I have decided to try working with heavier stock and want to do a laminated top for a kitchen island. Went back and forth on granite vs. wood for weeks and the wood finally won out. I would usually dive right in head first with my eyes shut but a recent experience with mortise and tenon beaded face frames has made a bit more pensive in my approach to new things, so I have decided a large cutting board would be a good intro project to gain some good insight.

My question is really more on tooling. I have a rip blade in my 10" table saw (Rigid TS-3650, made before they sold out to the Chinese) and when I rip either the hard maple or the purple heart slabs it does not leave a clean enough face for glue up. I would still need to joint the faces taking off a 32nd or more. I have seen others rip cut a clean face and wonder if it is the saw or the blade that is lacking. I have trued the blade/arbor and the blade is square in both planes to the table. I use a blade stabilizer which allows just enough of the blade above the table to just clear through the slab. I know that this is probably the cause of the slight burning and can't be avoided unless I remove the stabilizer discs and just nut the blade on the arbor.

I have also seen "glue line" rip blades on various sites but wonder if they are any better given my equipment than what I have. Are they worth $80+?

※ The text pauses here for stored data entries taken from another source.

(* ===== verification/ViewerSpec.v ===== *)
(** * What a compiled viewer means

    The abstract specification of a viewer: which rows it sees, which fields
    and capabilities it has, stated from the grants, the ceiling and the key
    policy directly; and the theorems that [Compile] implements it.

    A row is its classes and the truth of every other comparison on it (what
    the database answers for the SQL of [RsqlCompiler]); a class comparison
    holds as [compileClass] documents.  [AND] and [OR] are monotone in SQL's
    three-valued logic and the class tests are [EXISTS], so two truth values are
    enough to say which rows a [WHERE] selects. *)

From S2P Require Import Prelude GoStrings RsqlLexer RsqlParser RsqlRoundTrip RsqlCompiler RsqlSafety Classes StorageScope Policy PolicyCompile.

Record Row : Type := mkRow {
  rowClasses : list string;
  rowHolds : string → Operator → Value → bool;
}.

Definition carries (row : Row) (classes : list string) : bool := existsb (contains (rowClasses row)) classes.

Definition class_holds (row : Row) (op : Operator) (v : Value) : bool :=
  match op, v with
  | OpEq, VString s => carries row [s]
  | OpNeq, VString s => negb (carries row [s])
  | OpIn, VStrings l => carries row l
  | OpOut, VStrings l => negb (carries row l)
  | _, _ => false
  end.

Fixpoint eval (row : Row) (n : Node) : bool :=
  match n with
  | ComparisonNode f op v => if str_eqb f "class" then class_holds row op v else rowHolds row f op v
  | AndNode l => forallb (eval row) l
  | OrNode l => existsb (eval row) l
  end.

(** A policy lets a row through: its filter holds and the row carries none of
    the classes it excludes. *)
Definition policy_admits (row : Row) (p : Policy) : bool :=
  match DataNode p with
  | Ok n => eval row n && negb (carries row (NormalizeClasses (polExcludeClasses p)))
  | Err _ => false
  end.

(** The specification: some grant's policy admits the row, the ceiling denies
    none of its classes, and the key policy, when there is one, admits it. *)
Definition may_see (i : Input) (row : Row) : bool :=
  existsb (λ g, policy_admits row (grPolicy g)) (inGrants i) &&
  negb (carries row (NormalizeClasses (inDenyClasses i))) &&
  match inKeyPolicy i with None => true | Some k => policy_admits row k end.

(** The rows the implementation selects. *)
Definition sees (v : Viewer) (row : Row) : bool :=
  vUnrestricted v || match PredicateNode v with None => false | Some n => eval row n end.

(** ** Lemmas: the predicate *)
Lemma eval_classOut row l : eval row (classOut l) = negb (carries row l).
Proof. done. Qed.

Lemma eval_andNot row n l : eval row (andNot n l) = eval row n && negb (carries row (NormalizeClasses l)).
Proof.
  unfold andNot. destruct (NormalizeClasses l) as [|c l']; [by rewrite andb_true_r|].
  cbn [eval forallb]. by rewrite eval_classOut, andb_true_r.
Qed.

Lemma eval_buildPredicate row union deny key :
  union ≠ [] →
  eval row (buildPredicate union deny key) =
    existsb (eval row) union && negb (carries row deny) &&
    match key with None => true | Some n => eval row n end.
Proof.
  intros Hu. unfold buildPredicate.
  assert (Hn : eval row (match union with [u] => u | _ => OrNode union end) = existsb (eval row) union).
  { destruct union as [|u [|u' union]]; [done| |done]. simpl. by rewrite orb_false_r. }
  set (n := match union with [u] => u | _ => OrNode union end) in *. clearbody n.
  unfold option_list. destruct deny as [|c deny], key as [k|]; cbn [app option_rect eval forallb];
    rewrite ?eval_classOut, Hn, ?andb_true_r, ?andb_assoc; done.
Qed.

Lemma grantPlan_ok g n gp :
  grantPlan g = Ok (n, gp) →
  (∃ m, DataNode (grPolicy g) = Ok m ∧ n = andNot m (polExcludeClasses (grPolicy g)) ∧
    gp = mkGrantPlan (grID g) (grAudience g) (polName (grPolicy g)) (polVersion (grPolicy g)) m
        (NormalizeClasses (polExcludeClasses (grPolicy g))) (polFields (grPolicy g))
        (rdMask (polRedact (grPolicy g))) (polCapabilities (grPolicy g))) ∧
  ∀ row, eval row n = policy_admits row (grPolicy g).
Proof.
  unfold grantPlan. intros H. inv_ok. split; [eauto|]. intros row. unfold policy_admits.
  by rewrite Ha, eval_andNot.
Qed.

I appreciate your insights,

jd


----------



## marcuscraft

I just ripped some 8/4 walnut w/ a freud blade on my grizzly 1023 and it out came glue up ready. I spent a good deal of time adjusting the top and fence so that everything was square and I generally do not have any burning issues, unless I am just showing stuff through quickly.


----------



## Jeff28078

I have a 3650 and have never used or needed stabilizers except the washer that came with it. If you do maybe it's an indication you need a new blade and why not get a glue line one anyway? Have you tried the blade without the stabilizers? Maybe they're warping the blade.


----------



## lumberjoe

Glue line blades are pretty good - HOWEVER they are not going to help you here. Most glue line blades (like the popular Freud LM74 and LM75 series) are good up to 4/4 only. So skip the glue line rippers if you are working with 8/4
Check out my review on this blade
http://www.rockler.com/product.cfm?page=31766&site=ROCKLER

I get consistent clean rips with this blade in everything i have cut so far. I had some REALLY interlocked red Cumaru (exceptionally hard wood) that made me nervous, but it plowed through it easily.


----------



## Loren

While a glue line rip blade may work in 4/4 stock most
of the time, the pressures released when you rip
a piece of 8/4 hardwood are pretty unpredictable.

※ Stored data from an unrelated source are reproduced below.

(* ===== verification/Render.v ===== *)
(** * The render layer

    Models [internal/sharing/render.go]: the copy of an object a viewer gets,
    and the values the copy left out.  A renderer method that records withheld
    values is a computation of the writer monad [W]; the copy starts from
    [alwaysKeptCopy] and each method fills its own fields.  Ranging over a
    metadata map has no fixed order in Go; only membership of the strings it
    yields is used. *)

From S2P Require Import Prelude GoStrings RsqlLexer Objects Classes Policy PolicyCompile Fields Contact.

Record Withheld : Type := mkWithheld { whCategory : string; whValue : string }.
#[export] Instance Withheld_eq_dec : EqDecision Withheld.
Proof. solve_decision. Defined.

Record Rendered : Type := mkRendered { rdObject : option KnowledgeObject; rdWithheld : list Withheld }.

Definition CanaryMinRunes : nat := 6.

(** ** The writer of withheld values *)
Record W (A : Type) : Type := mkW { wVal : A; wLog : list Withheld }.
Arguments mkW {A} _ _.
Arguments wVal {A} _.
Arguments wLog {A} _.
#[export] Instance W_ret : MRet W := λ A a, mkW a [].
#[export] Instance W_bind : MBind W := λ A B f m, let r := f (wVal m) in mkW (wVal r) (wLog m ++ wLog r).

(** [withhold] *)
Definition withhold (category : string) (values : list string) : W unit :=
  mkW tt (map (mkWithheld category) (filter (λ v, TrimSpace v ≠ nostr) values)).

(** [for _, x := range l { ... }] *)
Fixpoint for_w {A} (f : A → W unit) (l : list A) : W unit :=
  match l with [] => mret tt | x :: l' => f x ≫= λ _, for_w f l' end.

(** A field copied when projected, withheld (or only dropped) otherwise. *)
Definition keep_or {A} (b : bool) (v zero : A) (otherwise : W unit) : W A :=
  if b then mret v else otherwise ≫= λ _, mret zero.

Record renderer : Type := mkRenderer {
  rrObj : KnowledgeObject;
  rrPlan : RenderPlan;
  rrFs : fieldSet;
  rrVis : list string;
  rrSteps : list StepContract;
}.

(** [keptStrings] and [metadataStrings] *)
Fixpoint metadataStrings (v : Any) : list string :=
  match v with
  | AStr s => [s]
  | AMap m => concat (map (λ '(_, e), metadataStrings e) m)
  | AList l => concat (map metadataStrings l)
  | _ => []
  end.

Definition keptStrings (o : KnowledgeObject) : list string :=
  [koRawContent o; koTextContent o; koSource o] ++ koSummaries o ++
  concat (map (λ s, [secTitle s; secContent s]) (koSections o)) ++
  map tagLabel (koTags o) ++ koMentions o ++
  concat (map (λ d, [decTitle d; decImpact d]) (koDecisions o)) ++
  map taskTitle (koTasks o) ++
  concat (map (λ '(_, e), metadataStrings e) (map_to_list (koMetadata o))) ++
  match koGraph o with None => [] | Some g => concat (map (λ n, [gnLabel n; gnContent n]) (ogNodes g)) end.

Section renderer.
Context (r : renderer).

Definition ok (ko : string) : bool := derivedOK ko (rrFs r) (rrVis r) (rrSteps r).
Definition excludes (classes : list string) : bool := ExcludesAny (rrPlan r) classes.

(** ** filterGraph *)
Definition filterNode (rewrite : GraphNode → option GraphNode) (n : GraphNode) : W (list GraphNode) :=
  let classes := NodeClasses n in
  if excludes classes then
    _ ← withhold (Join classes ",") [gnContent n]; mret []
  else mret [default n (rewrite n)].

Fixpoint filterNodes (rewrite : GraphNode → option GraphNode) (l : list GraphNode) : W (list GraphNode) :=
  match l with
  | [] => mret []
  | n :: l' => a ← filterNode rewrite n; b ← filterNodes rewrite l'; mret (a ++ b)
  end.

(** The edges between kept nodes; [kept] is a set of node ids. *)
Definition keptEdges (nodes : list GraphNode) (edges : list GraphEdge) : list GraphEdge :=
  let kept := map gnID nodes in
  filter (λ e, contains kept (geFromID e) && contains kept (geToID e) = true) edges.

(** The graph, nil when no node is left. *)
Definition graph_of (nodes : list GraphNode) (edges : list GraphEdge) : option ObjectGraph :=
  match nodes with [] => None | _ => Some (mkObjectGraph nodes (keptEdges nodes edges)) end.

Definition filterGraph (g : ObjectGraph) (rewrite : GraphNode → option GraphNode) : W (option ObjectGraph) :=
  nodes ← filterNodes rewrite (ogNodes g);
  mret (graph_of nodes (ogEdges g)).

(** ** Objects without a structured renderer *)
Definition genericMetadata : W (gmap string Any) :=
  let obj := rrObj r in
  let title := koMetadata obj !! "title" ≫= any_string in
  if has (rrFs r) FieldMetadata && ok koMeta then mret (koMetadata obj)
  else if has (rrFs r) FieldTitle && ok koMeta then
    mret match title with
         | Some t => if negb (str_eqb t nostr) then {["title" := AStr t]} else ∅
         | None => ∅
         end
  else
    _ ← match title with Some t => withhold FieldTitle [t] | None => mret tt end;
    mret ∅.

Definition genericGraph : W (option ObjectGraph) :=
  match koGraph (rrObj r) with
  | None => mret None
  | Some g =>
      if negb (has (rrFs r) FieldGraph) || negb (ok koGraphName) then
        _ ← for_w (λ n, withhold FieldGraph [gnContent n]) (ogNodes g); mret None
      else filterGraph g (λ _, None)
  end.

(** [alwaysKeptCopy], with the fields a renderer fills. *)
Definition alwaysKeptCopy (raw text ctype : string) (meta : gmap string Any) (summaries : list string)
    (sections : list Section_) (tags : list Tag) (mentions : list string) (decisions : list Decision_)
    (tasks : list Task) (source : string) (graph : option ObjectGraph) : KnowledgeObject :=
  let obj := rrObj r in
  mkKO (koID obj) (koType obj) (koSubtype obj) raw text ctype meta summaries sections tags mentions decisions
    tasks (koPipeline obj) source [] nostr nostr (koStatus obj) nostr 0 None None None (koCreatedAt obj)
    (koUpdatedAt obj) false (koProfileID obj) [] [] graph.

Definition generic : W KnowledgeObject :=
  let obj := rrObj r in
  let fs := rrFs r in
  '(raw, text, ctype) ← keep_or (has fs FieldContent)
    (koRawContent obj, koTextContent obj, koContentType obj) (nostr, nostr, nostr)
    (withhold FieldContent [koRawContent obj; koTextContent obj]);
  summaries ← keep_or (has fs FieldSummary && ok koSummariesName) (koSummaries obj) []
    (withhold FieldSummary (koSummaries obj));
  sections ← keep_or (has fs FieldSections && ok koSectionsName) (koSections obj) []
    (for_w (λ s, withhold FieldSections [secTitle s; secContent s]) (koSections obj));
  decisions ← keep_or (has fs FieldDecisions && ok koDecisionsName) (koDecisions obj) []
    (for_w (λ d, withhold FieldDecisions [decTitle d; decImpact d]) (koDecisions obj));
  tasks ← keep_or (has fs FieldTasks && ok koTasksName) (koTasks obj) []
    (for_w (λ t, withhold FieldTasks [taskTitle t]) (koTasks obj));
  mentions ← keep_or (has fs FieldMentions && ok koMentionsName) (koMentions obj) [] (mret tt);
  tags ← keep_or (has fs FieldTags && ok koTagsName) (koTags obj) [] (mret tt);
  source ← keep_or (has fs FieldSource) (koSource obj) nostr (mret tt);
  meta ← genericMetadata;
  graph ← genericGraph;
  mret (alwaysKeptCopy raw text ctype meta summaries sections tags mentions decisions tasks source graph).

(** ** Contacts *)
Definition fieldShown (f : string) : bool :=
  if match ContactFieldClasses f with Some class => excludes [class] | None => false end
  then false else has (rrFs r) f.

Fixpoint contactFieldsLoop (l : list string) : W (list string) :=
  match l with
  | [] => mret []
  | f :: l' =>
      if fieldShown f then visible ← contactFieldsLoop l'; mret (f :: visible)
      else
        _ ← (if negb (str_eqb f ContactTags) then withhold f [ContactField (rrObj r) f] else mret tt);
        contactFieldsLoop l'
  end.
Definition contactFields : W (list string) := contactFieldsLoop ContactFields.

(** The metadata key of a contact field; none for tags and note. *)
Definition contactKey (f : string) : option string :=
  if str_eqb f ContactTitle then Some "name" else if isScalar f then Some f else None.

Definition contactMetadata (obj : KnowledgeObject) (visible : list string) : gmap string Any :=
  foldl (λ out f,
    match contactKey f with
    | None => out
    | Some key =>
        match koMetadata obj !! key ≫= any_string with
        | Some v => if negb (str_eqb v nostr) then <[key := AStr v]> out else out
        | None => out
        end
    end) ∅ visible.

Definition set_content (n : GraphNode) (c : string) : GraphNode :=
  mkGraphNode (gnID n) (gnNodeType n) (gnLabel n) c (gnOrder n) (gnMetadata n).

(** One turn of the second loop of [contactGraph]. *)
Definition contactNode (card : string) (note : bool) (n : GraphNode) : W (list GraphNode) :=
  if isCard n && negb (str_eqb card nostr) then mret [n]
  else if isNote n && note then mret [n]
  else
    _ ← (if negb (isCard n) then withhold FieldGraph [gnContent n] else mret tt);
    mret [].

Fixpoint contactNodes (card : string) (note : bool) (l : list GraphNode) : W (list GraphNode) :=
  match l with
  | [] => mret []
  | n :: l' => a ← contactNode card note n; b ← contactNodes card note l'; mret (a ++ b)
  end.

Definition contactGraph (visible : list string) : W (option ObjectGraph) :=
  match koGraph (rrObj r) with
  | None => mret None
  | Some g =>
      let note := contains visible ContactNote in
      let card := RenderContact (rrObj r) (keep_in visible ContactCardFields) in
      filtered ← filterGraph g (λ n, if isCard n then Some (set_content n card) else None);
      match filtered with
      | None => mret None
      | Some fg =>
          nodes ← contactNodes card note (ogNodes fg);
          mret (graph_of nodes (ogEdges fg))
      end
  end.

Definition renderContact : W KnowledgeObject :=
  let obj := rrObj r in
  visible ← contactFields;
  _ ← withhold FieldContent [koRawContent obj; koTextContent obj];
  _ ← withhold FieldSummary (koSummaries obj);
  _ ← for_w (λ s, withhold FieldSections [secTitle s; secContent s]) (koSections obj);
  graph ← contactGraph visible;
  mret (alwaysKeptCopy (RenderContact obj visible) nostr nostr (contactMetadata obj visible) [] []
    (if contains visible ContactTags then koTags obj else []) [] [] [] nostr graph).
End renderer.

(** ** finish *)
Fixpoint finishLoop (kept : list string) (seen : list string) (l : list Withheld) : list Withheld :=
  match l with
  | [] => []
  | w :: l' =>
      if (RuneCount (whValue w) <? CanaryMinRunes) || contains seen (whValue w) then finishLoop kept seen l'
      else if existsb (λ k, StrContains k (whValue w)) kept then finishLoop kept seen l'
      else w :: finishLoop kept (whValue w :: seen) l'
  end.

Definition finish (out : KnowledgeObject) (withheld : list Withheld) : list Withheld :=
  finishLoop (keptStrings out) [] withheld.

(** [Provenance]: [None] for a nil one; it returns no step for a pipeline it
    does not know. *)
Definition Provenance : Type := option (string → list StepContract).

Section render.
Context `{GoUnicode}.

Definition newRenderer (v : Viewer) (obj : KnowledgeObject) (prov : Provenance) : renderer :=
  let plan := Plan v in
  let fs := newFieldSet (Plan_FieldsFor plan (koType obj)) in
  let steps := match prov with
               | Some p => if negb (str_eqb (koPipeline obj) nostr) then p (koPipeline obj) else []
               | None => [] end in
  mkRenderer obj plan fs (visibleKO fs) steps.

Definition Render (v : Viewer) (obj : option KnowledgeObject) (prov : Provenance) : Rendered :=
  match obj with
  | None => mkRendered None []
  | Some obj =>
      if vUnrestricted v then mkRendered (Some obj) []
      else
        let r := newRenderer v obj prov in
        let out := if str_eqb (koType obj) TypeContact then renderContact r else generic r in
        mkRendered (Some (wVal out)) (finish (wVal out) (wLog out))
  end.
End render.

You can improve your chances by using a riving 
knife or splitter, a short fence extension,
and a more powerful saw. Still, many ripped
boards will have saw marks on them due to
tension in the wood.

If you want really good results use a jointer.


----------



## Ripthorn

My current blade is in need of a sharpening so the rips are not glue up ready. However, when the blade was new, they were. So you may need to look into sharpening your blade.


----------



## DS

Even if you manage to get a glue-line rip out of your 8/4 stock, it most likely won't remain straight after it is cut. 8/4 tends to move more than 4/4 in my experience.
I nearly always figure to make a pass on the jointer just to straightline the board again after it is ripped. 
That takes care of the saw marks, if any, at the same time.


----------



## luce32

I use a glue line blade for 8/4, I know it's only good for an inch, and I do not have born marks. I push it through between slow and medium speed and keep it going at a steady feed rate. I do joint the edge before I start. The blade seems to be just fine - no warping. I've riped pear, hard maple ( some burning ),mahogany,cherry, and some others without any issues. Do not push it through as fast as it will go. Good luck


----------



## tenontim

As already mentioned, you need a good, sharp blade. Maple and purple heart are both very hard, so expect some burning. If you're not going to joint the boards before glue up, I think you'll be happier with the granite.


----------



## Cosmicsniper

Edge joining/clean up of 8/4 boards for larger panels is the only real reason I keep my jointer, though how often do we really need to glue together 8/4 boards? For most everything else, my saw blades leave glue ready edges. But I have a 3hp cabinet saw and sharp blades. YMMV.


----------



## jaidee

Thanks everyone for your input, it is greatly appreciated. I ended up taking off the stabilizers to allow the blade to raise up past the gullet during the rips and pushed through steady. The cut was not glue ready but there was no burning and I only had to make a light pass on the jointer to clean it up. First glue-up went well and I was pleased with the result. Made several very light passes through my thickness planer after scraping all the glue off both sides (used a chisel and scraper for this) until both sides were smooth. I was tempted to just square off the ends and make it a simple edge grain laminated cutting board, especially after making the first squaring cut with a new 80T blade. It was soooo smooth and sleek. But I just can't do it…...gotta do the rest of the crosscuts to make the edge-grain board. That's this weekend's project. I'll post photos if anyone is interested when I'm done…...no matter what the final result!

Thanks again,

jd


----------



## Charlie5791

Just curious. Are you making the island top 2 inches thick? My kitchen island is walnut. The boards were run through a planer many times before being cut to width. Why? In my case we were using walnut that had been air dried in a barn loft for 20 years. It was pretty roughly sawn. We were planing down through the imperfections to see how thick the top would actually end up being. Some boards were obviously better than others, but my island top is just under an inch and a quarter. After the glue-up it was run through a wide-belt. Had to be done in 2 sections as it's 41 inches wide and nobody had a machine big enough to handle it in a single piece. So we had one seam that had to be finished by hand. Then I sanded the whole thing with a ROS, rounded the edges, cut out for the cooktop, knocked one corner off, and applied the finish. So far, it's been great! 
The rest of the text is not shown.